→ Required action
Each line from the one that contains "Hco2 & Hw2)." to the last line of the records below must be restated word for word.

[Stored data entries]
-=-=-
(** ** Schedules *)

Lemma coherent_step l mp c m e w :
  coherent mp c m e w -> w_faults w = [] -> step_within l m e w -> wp (step coins l m) (steps_to mp m) e w.
Proof.
  intros Hco Hw Hl. destruct l.
  - by eapply step_begin.
  - by eapply step_log.
  - by eapply step_apply.
  - by eapply step_rotate.
  - by eapply step_handover.
  - by eapply step_read.
  - by eapply step_load.
  - by eapply step_register.
  - by eapply step_read_at.
  - by eapply step_take.
  - by eapply step_write_table.
  - by eapply step_commit_table.
  - by eapply step_plan.
  - by eapply step_merge.
  - by eapply step_commit_plan.
Qed.

(** No system call is left to fail after a step. *)
Lemma calm_step l m : match l with Register _ => True | _ => calm (step coins l m) end.
Proof.
  destruct l; try done.
  all: unfold step, finish_write, write_begin, write_log, write_apply, rotate_swap, snapshot_load, flush_write, flush_commit,
         compact_merge, compact_commit; cbv zeta; quietly.
  all: first [apply calm_maybeTrigger|apply calm_table_call; intros; unfold Retire; apply anywhere_Release].
Qed.

Lemma step_quiet l m e w e' r w' : step coins l m e w = (Ok (e', r), w') -> w_faults w = [] -> w_faults w' = [].
Proof.
  intros E Hw. pose proof (calm_step l m) as Hc. destruct l; try by apply (Hc _ _ _ _ _ E).
  unfold step in E. destruct (m_clients m !! cid) as [[]|]; injection E as _ _ <-; done.
Qed.

Lemma coherent_runs ls mp c m e w :
  coherent mp c m e w -> w_faults w = [] -> runs_within coins ls m e w ->
  exists e' w' m' ns c', runs coins ls m e w = (Ok (e', inl (m', ns)), w') /\ legal ns mp /\
    coherent (effects ns mp) c' m' e' w' /\ w_faults w' = [].
Proof.
  revert mp c m e w. induction ls as [|l ls IH]; intros mp c m e w Hco Hw; [by intros _; exists e, w, m, [], c|].
  intros [Hl Hls]. destruct (wp_run _ _ _ _ (coherent_step l mp c m e w Hco Hw Hl)) as (r & e1 & w1 & E & Hst).
  pose proof (step_quiet _ _ _ _ _ _ _ E Hw) as Hw1. rewrite E in Hls. cbn [runs]. unfold ebind, bind. rewrite E.
  destruct r as [[[m1 ns]|]|err]; [| |done].
  - destruct Hst as (? & ? & c1 & [= <- <-] & Hleg & Hco1).
    destruct (IH _ _ _ _ _ Hco1 Hw1 Hls) as (e2 & w2 & m2 & ns2 & c2 & -> & Hleg2 & Hco2 & Hw2).
    exists e2, w2, m2, (ns ++ ns2), c2. rewrite legal_app, effects_app. by split_and!.
  - destruct Hst as [c1 Hco1]. destruct (IH _ _ _ _ _ Hco1 Hw1 Hls) as (e2 & w2 & m2 & ns2 & c2 & -> & H). by exists e2, w2, m2, ns2, c2.
Qed.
-=-=-
→ Reply to the exercise
    destruct (IH _ _ _ _ _ Hco1 Hw1 Hls) as (e2 & w2 & m2 & ns2 & c2 & -> & Hleg2 & Hco2 & Hw2).
    exists e2, w2, m2, (ns ++ ns2), c2. rewrite legal_app, effects_app. by split_and!.
  - destruct Hst as [c1 Hco1]. destruct (IH _ _ _ _ _ Hco1 Hw1 Hls) as (e2 & w2 & m2 & ns2 & c2 & -> & H). by exists e2, w2, m2, ns2, c2.
Qed.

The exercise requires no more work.